Side note for 2023: Some modern MCUs are low cost, but have FPUs. A good example is the STM32G4. So, unlike on an M0 MCU or w/e, you can freely use f32, if you don't want fixed point. And you can get these for ~$1-2 / MCU.
That said... The G4 also has a hardware CORDIC peripheral that implements this algo for fixed-point uses. Is this mainly to avoid floating point precision losses? You program it using registers, but aren't implementing CORDIC yourself on the CPU; dedicated hardware inside the IC does it.
The second Parallax Propeller chip has a CORDIC engine in silicon. It's fast, and handles 64bit intermediate products, which makes the divide and trig stuff more than adequate precision for most things.

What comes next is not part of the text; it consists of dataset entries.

(** * Dynamic pricing with a deep Q-network: the training engine

    A shallow embedding of the notebook's reinforcement-learning core
    ([notebook.ipynb], cells 3 and 10): the market simulator, the replay
    memory, the annealed epsilon-greedy policy, the Bellman-backup update
    and the episode loop, together with the baseline price searches of
    cells 5 and 6, followed by the properties established about them.

    Conventions of the embedding.
    - Python exceptions are values of [exn]; a computation that may raise
      returns an [outcome].
    - Integer arrays ([np.repeat(0, 2*T)] has dtype int64) are [list Z]
      with entries in the int64 range: a store converts into the range
      or raises, and the arithmetic of NumPy on the entries wraps
      around.
    - Floating-point numbers that are only added, multiplied and compared
      are rationals ([Q]); where the source calls [math.exp] or [np.sqrt]
      they are reals ([R]).  Rounding is not modelled; of the results
      beyond the float64 range, those of [math.exp] and of the quotient
      passed to it are.  The price vectors of the baselines, integer
      arrays that only enter the demand model, are lists of reals.
    - The pseudo-random generator is an explicit stream of draws read
      through a cursor.  A loop that need not end (the rejection loop of
      [random.sample]) is followed for a bounded number of rounds. *)

From Stdlib Require Import ZArith QArith Qround Qabs Qreals Reals Lra Lia.
From stdpp Require Import base tactics option list.
(* ===== verification/PorcBitset.v ===== *)
(** * Sets of small numbers (code/src/porcupine/bitset.go)

    The checker keeps the set of operations it has linearized as words of 64
    bits.  A [bitset] is a list of words; [set] and [clear] change a word in
    place, which the checker only does to a bitset nobody else holds, so they
    are functions here. *)

From S2P Require Import Prelude.
Open Scope Z_scope.

Abbreviation bitset := (list Z).

Definition newBitset (bits : Z) : bitset :=
  let extra := if decide (bits `mod` 64 ≠ 0) then 1 else 0 in
  replicate (Z.to_nat (bits `div` 64 + extra)) 0.

Definition bitsetIndex (pos : Z) : Z * Z := (pos `div` 64, pos `mod` 64).

Definition set (pos : Z) (b : bitset) : Res bitset :=
  let '(major, minor) := bitsetIndex pos in
  w ← go_index b major; go_store b major (Z.lor w (Z.shiftl 1 minor)).

Definition clear (pos : Z) (b : bitset) : Res bitset :=
  let '(major, minor) := bitsetIndex pos in
  w ← go_index b major; go_store b major (Z.ldiff w (Z.shiftl 1 minor)).

Definition get (pos : Z) (b : bitset) : Res bool :=
  let '(major, minor) := bitsetIndex pos in
  w ← go_index b major; Ok (bool_decide (Z.land w (Z.shiftl 1 minor) ≠ 0)).

(** [bits.OnesCount64]. *)
Definition OnesCount64 (w : Z) : Z := zlen (filter (λ i, Z.testbit w i = true) (seqZ 0 64)).

Definition popcnt (b : bitset) : Z := foldl (λ total v, total + OnesCount64 v) 0 b.

Definition hash (b : bitset) : Z := foldl Z.lxor (popcnt b) b.

Definition equals (b b2 : bitset) : bool :=
  if decide (zlen b ≠ zlen b2) then false
  else forallb (λ p, bool_decide (p.1 = p.2)) (zip b b2).

(** ** The set a bitset stands for *)

(** Bit [i], false outside. *)
Definition bit (b : bitset) (i : Z) : bool := Z.testbit (default 0 (b !! Z.to_nat (i `div` 64))) (i `mod` 64).

Definition word_ok (w : Z) : Prop := 0 ≤ w < 2 ^ 64.

(** [b] stands for the members of [l], all below [n]. *)
Record stands (n : Z) (b : bitset) (l : list Z) : Prop := mkStands {
  st_length : zlen b = (n + 63) `div` 64;
  st_words : Forall word_ok b;
  st_range : Forall (λ i, 0 ≤ i < n) l;
  st_bits : ∀ i, 0 ≤ i → bit b i = bool_decide (i ∈ l);
}.

Lemma equals_true b b2 : equals b b2 = true ↔ b = b2.
Proof.
  unfold equals. case_decide as Hl.
  { split; [done|]. intros ->. done. }
  assert (length b = length b2) as Hlen by lia. clear Hl.
  revert b2 Hlen. induction b as [|w b IH]; intros [|w2 b2] [=]; cbn; [done|].
  rewrite andb_true_iff, bool_decide_eq_true, IH by done. naive_solver.
Qed.

Lemma word_testbit w : 0 ≤ w → word_ok w ↔ ∀ i, 64 ≤ i → Z.testbit w i = false.
Proof.
  intros Hw. unfold word_ok. split.
  - intros [_ Hlt] i Hi. destruct (decide (w = 0)) as [->|Hne]; [apply Z.testbit_0_l|].
    apply Z.bits_above_log2; [done|]. apply Z.log2_lt_pow2; [lia|].
    eapply Z.lt_le_trans; [exact Hlt|]. by apply Z.pow_le_mono_r.
  - intros Hb. split; [done|]. destruct (decide (w = 0)) as [->|Hne]; [lia|].
    apply Z.log2_lt_pow2; [lia|]. apply Z.nle_gt. intros Hl.
    pose proof (Z.bit_log2 w ltac:(lia)) as Ht. rewrite Hb in Ht by done. done.
Qed.

Lemma word_high w i : word_ok w → 64 ≤ i → Z.testbit w i = false.
Proof. intros Hw Hi. pose proof Hw as [H0 _]. by apply word_testbit. Qed.

(** A bitset is determined by its bits. *)
Lemma bits_eq b b2 :
  length b = length b2 → Forall word_ok b → Forall word_ok b2 →
  (∀ i, 0 ≤ i → bit b i = bit b2 i) → b = b2.
Proof.
  intros Hl Hb Hb2 Hbit. apply list_eq_same_length with (n := length b); [done..|].
  intros k w w2 Hk Hw Hw2.
  assert (word_ok w) as Hok by by eapply Forall_lookup_1 in Hb.
  assert (word_ok w2) as Hok2 by by eapply Forall_lookup_1 in Hb2.
  apply Z.bits_inj'. intros j Hj. destruct (decide (64 ≤ j)) as [Hge|Hlt].
  { by rewrite !word_high. }
  specialize (Hbit (64 * Z.of_nat k + j) ltac:(lia)). unfold bit in Hbit.
  replace ((64 * Z.of_nat k + j) `div` 64) with (Z.of_nat k) in Hbit by
    (apply (Z.div_unique _ _ _ j); lia).
  replace ((64 * Z.of_nat k + j) `mod` 64) with j in Hbit by
    (apply (Z.mod_unique _ _ (Z.of_nat k)); lia).
  rewrite Nat2Z.id in Hbit. by rewrite Hw, Hw2 in Hbit.
Qed.

Lemma stands_eq n b b2 l l2 :
  stands n b l → stands n b2 l2 → b = b2 ↔ (∀ i, i ∈ l ↔ i ∈ l2).
Proof.
  intros [L W R B] [L2 W2 R2 B2]. split.
  - intros <- i. destruct (decide (0 ≤ i)) as [Hi|Hi].
    + specialize (B i Hi). rewrite (B2 i Hi) in B.
      destruct (decide (i ∈ l)), (decide (i ∈ l2)); [done|..|done]; exfalso.
      * rewrite bool_decide_eq_false_2, bool_decide_eq_true_2 in B by done. done.
      * rewrite bool_decide_eq_true_2, bool_decide_eq_false_2 in B by done. done.
    + rewrite Forall_forall in R, R2. split; intros Hin; exfalso; [specialize (R i Hin)|specialize (R2 i Hin)]; lia.
  - intros Hll. apply bits_eq; [lia|done..|]. intros i Hi. rewrite B, B2 by done. by apply bool_decide_ext.
Qed.

(** Reading and writing one word. *)
Lemma in_words n b l i : stands n b l → 0 ≤ i < n → 0 ≤ i `div` 64 < zlen b.
Proof.
  intros [-> _ _ _] Hi. split; [by apply Z.div_pos; lia|].
  apply Z.div_lt_upper_bound; [lia|]. pose proof (Z.div_mod (n + 63) 64 ltac:(lia)).
  pose proof (Z.mod_pos_bound (n + 63) 64 ltac:(lia)). lia.
Qed.

Lemma bit_insert b k w i :
  (k < length b)%nat → 0 ≤ i →
  bit (<[k := w]> b) i = if decide (i `div` 64 = Z.of_nat k) then Z.testbit w (i `mod` 64) else bit b i.
Proof.
  intros Hk Hi. unfold bit. pose proof (Z.div_pos i 64 Hi ltac:(lia)). case_decide as Heq.
  - rewrite Heq, Nat2Z.id. by rewrite list_lookup_insert_eq.
  - rewrite list_lookup_insert_ne by lia. done.
Qed.

(** [1 << minor]. *)
Lemma testbit_one k j : 0 ≤ k → 0 ≤ j → Z.testbit (Z.shiftl 1 k) j = bool_decide (j = k).
Proof.
  intros Hk Hj. rewrite Z.shiftl_1_l, Z.pow2_bits_eqb by done.
  case_bool_decide; [by apply Z.eqb_eq|by apply Z.eqb_neq; congruence].
Qed.

Lemma same_place i j : i `div` 64 = j `div` 64 → i `mod` 64 = j `mod` 64 → i = j.
Proof. intros Hd Hm. rewrite (Z.div_mod i 64), (Z.div_mod j 64) by lia. congruence. Qed.

Lemma word_ok_bits w f : word_ok w → 0 ≤ f → (∀ i, 64 ≤ i → Z.testbit f i = false) → word_ok f.
Proof. intros _ Hf Hb. by apply word_testbit. Qed.

(** Both writes: a word replaced by one with bit [pos] changed to [v]. *)
Lemma write_stands n b l l' pos w f :
  stands n b l → 0 ≤ pos < n → b !! Z.to_nat (pos `div` 64) = Some w → 0 ≤ f →
  (∀ j, 0 ≤ j → Z.testbit f j = if decide (j = pos `mod` 64) then bool_decide (pos ∈ l') else Z.testbit w j) →
  Forall (λ i, 0 ≤ i < n) l' → (∀ i, i ≠ pos → i ∈ l' ↔ i ∈ l) →
  stands n (<[Z.to_nat (pos `div` 64) := f]> b) l'.
Proof.
  intros S Hpos Hw Hf Hbits Hr Hl. pose proof (in_words _ _ _ _ S Hpos) as Hin. pose proof S as [L W R B].
  pose proof (Z.mod_pos_bound pos 64 ltac:(lia)) as Hm.
  assert (word_ok w) as Hok by by eapply Forall_lookup_1 in W.
  split; [by rewrite length_insert|..|done|].
  - apply Forall_insert; [done|]. apply word_testbit; [done|]. intros j Hj. rewrite Hbits by lia.
    rewrite decide_False by lia. by apply word_high.
  - intros i Hi. rewrite bit_insert by lia. rewrite Z2Nat.id by lia.
    destruct (decide (i `div` 64 = pos `div` 64)) as [Hd|Hd].
    + rewrite Hbits by (apply Z.mod_pos_bound; lia).
      destruct (decide (i `mod` 64 = pos `mod` 64)) as [Hmod|Hmod].
      * by rewrite (same_place i pos).
      * assert (i ≠ pos) as Hne by congruence. rewrite (bool_decide_ext _ _ (Hl i Hne)), <- B by done.
        unfold bit. rewrite Hd. by rewrite Hw.
    + assert (i ≠ pos) as Hne by congruence. by rewrite (bool_decide_ext _ _ (Hl i Hne)), B.
Qed.

Lemma read_word n b l pos :
  stands n b l → 0 ≤ pos < n → ∃ w, go_index b (pos `div` 64) = Ok w ∧
    b !! Z.to_nat (pos `div` 64) = Some w ∧ word_ok w ∧ Z.testbit w (pos `mod` 64) = bool_decide (pos ∈ l).
Proof.
  intros S Hpos. pose proof (in_words _ _ _ _ S Hpos) as Hin.
  destruct (go_index_in_range b (pos `div` 64) Hin) as (w & Hw & Hl). exists w. split_and!; [done..| |].
  - destruct S as [_ W _ _]. by eapply Forall_lookup_1 in W.
  - rewrite <- (st_bits _ _ _ S) by lia. unfold bit. by rewrite Hl.
Qed.

Lemma set_stands n b l pos :
  stands n b l → 0 ≤ pos < n → ∃ b', set pos b = Ok b' ∧ stands n b' (pos :: l).
Proof.
  intros S Hpos. pose proof (in_words _ _ _ _ S Hpos) as Hin. pose proof (Z.mod_pos_bound pos 64 ltac:(lia)) as Hm.
  destruct (read_word _ _ _ _ S Hpos) as (w & Hw & Hl & [Hw0 _] & _).
  unfold set, bitsetIndex. rewrite Hw. cbn [mbind Res_bind]. eexists. split; [by apply go_store_Ok|].
  eapply write_stands; [exact S|done|exact Hl|..].
  - apply Z.lor_nonneg. split; [done|]. by apply Z.shiftl_nonneg.
  - intros j Hj. rewrite Z.lor_spec, testbit_one by lia.
    destruct (decide (j = pos `mod` 64)) as [Hj'|Hj'].
    + rewrite bool_decide_eq_true_2, orb_true_r by done. symmetry. apply bool_decide_eq_true_2. left.
    + by rewrite bool_decide_eq_false_2, orb_false_r.
  - constructor; [done|apply S].
  - intros i Hi. rewrite elem_of_cons. naive_solver.
Qed.

Lemma clear_stands n b l pos :
  stands n b (pos :: l) → pos ∉ l → ∃ b', clear pos b = Ok b' ∧ stands n b' l.
Proof.
  intros S Hn. pose proof (st_range _ _ _ S) as [Hpos Hr]%Forall_cons.
  pose proof (in_words _ _ _ _ S Hpos) as Hin. pose proof (Z.mod_pos_bound pos 64 ltac:(lia)) as Hm.
  destruct (read_word _ _ _ _ S Hpos) as (w & Hw & Hl & [Hw0 _] & _).
  unfold clear, bitsetIndex. rewrite Hw. cbn [mbind Res_bind]. eexists. split; [by apply go_store_Ok|].
  eapply write_stands; [exact S|done|exact Hl|..].
  - apply Z.ldiff_nonneg. by left.
  - intros j Hj. rewrite Z.ldiff_spec, testbit_one by lia.
    destruct (decide (j = pos `mod` 64)) as [Hj'|Hj'].
    + rewrite bool_decide_eq_true_2, andb_false_r by done. symmetry. by apply bool_decide_eq_false_2.
    + by rewrite bool_decide_eq_false_2, andb_true_r.
  - done.
  - intros i Hi. rewrite elem_of_cons. naive_solver.
Qed.

(** Only the members matter. *)
Lemma stands_ext n b l l' : stands n b l → (∀ i, i ∈ l' ↔ i ∈ l) → stands n b l'.
Proof.
  intros [L W R B] Hl. split; [done|done|..].
  - rewrite Forall_forall in *. intros i Hi. by apply R, Hl.
  - intros i Hi. rewrite B by done. by apply bool_decide_ext.
Qed.

Lemma newBitset_stands n : 0 ≤ n → stands n (newBitset n) [].
Proof.
  intros Hn. unfold newBitset. set (k := Z.to_nat _). split.
  - rewrite length_replicate. unfold k. pose proof (Z.div_mod n 64 ltac:(lia)) as E.
    pose proof (Z.mod_pos_bound n 64 ltac:(lia)). pose proof (Z.div_pos n 64 Hn ltac:(lia)).
    rewrite Z2Nat.id by (case_decide; lia). case_decide as Hm.
    + apply (Z.div_unique _ _ _ (n `mod` 64 - 1)); lia.
    + apply (Z.div_unique _ _ _ 63); lia.
  - apply Forall_replicate. done.
  - constructor.
  - intros i Hi. unfold bit. symmetry. rewrite bool_decide_eq_false_2 by (apply not_elem_of_nil).
    destruct (decide (Z.to_nat (i `div` 64) < k)%nat) as [Hlt|Hge].
    + rewrite lookup_replicate_2 by done. by rewrite Z.testbit_0_l.
    + rewrite lookup_ge_None_2 by (rewrite length_replicate; lia). by rewrite Z.testbit_0_l.
Qed.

One can always increase precision in software too.
I was late to the game learning about CORDIC. I had used fixed point a lot in 8 and 16 bit assembly land for performance, and determinism.
When I found out about it, I was stunned! It was fast, and only required basic math capability to be useful.
I found that a lack of barrel shifter or at least micro-coded shift 'n' hampers Cordic in an 8 bit CPU but I coded a routine up for fun in 6502. I never found a use for it myself as there always seems to be a faster way to do things for games programming at least.
Yes a barrel shifter would have been a nice addition to the 6502. L
Yes, general purpose code is rarely the answer. I think all of us see that after a while.
Then, after that process, one starts coding differently. Chain stuff together, using common ops, pulling off intermediate values, etc... For most things, a fast way exists, but it will often be a tweak or two to make sense in the context.
That said... The G4 also has a hardware CORDIC peripheral that implements this algo for fixed-point uses. Is this mainly to avoid floating point precision losses? You program it using registers, but aren't implementing CORDIC yourself on the CPU; dedicated hardware inside the IC does it.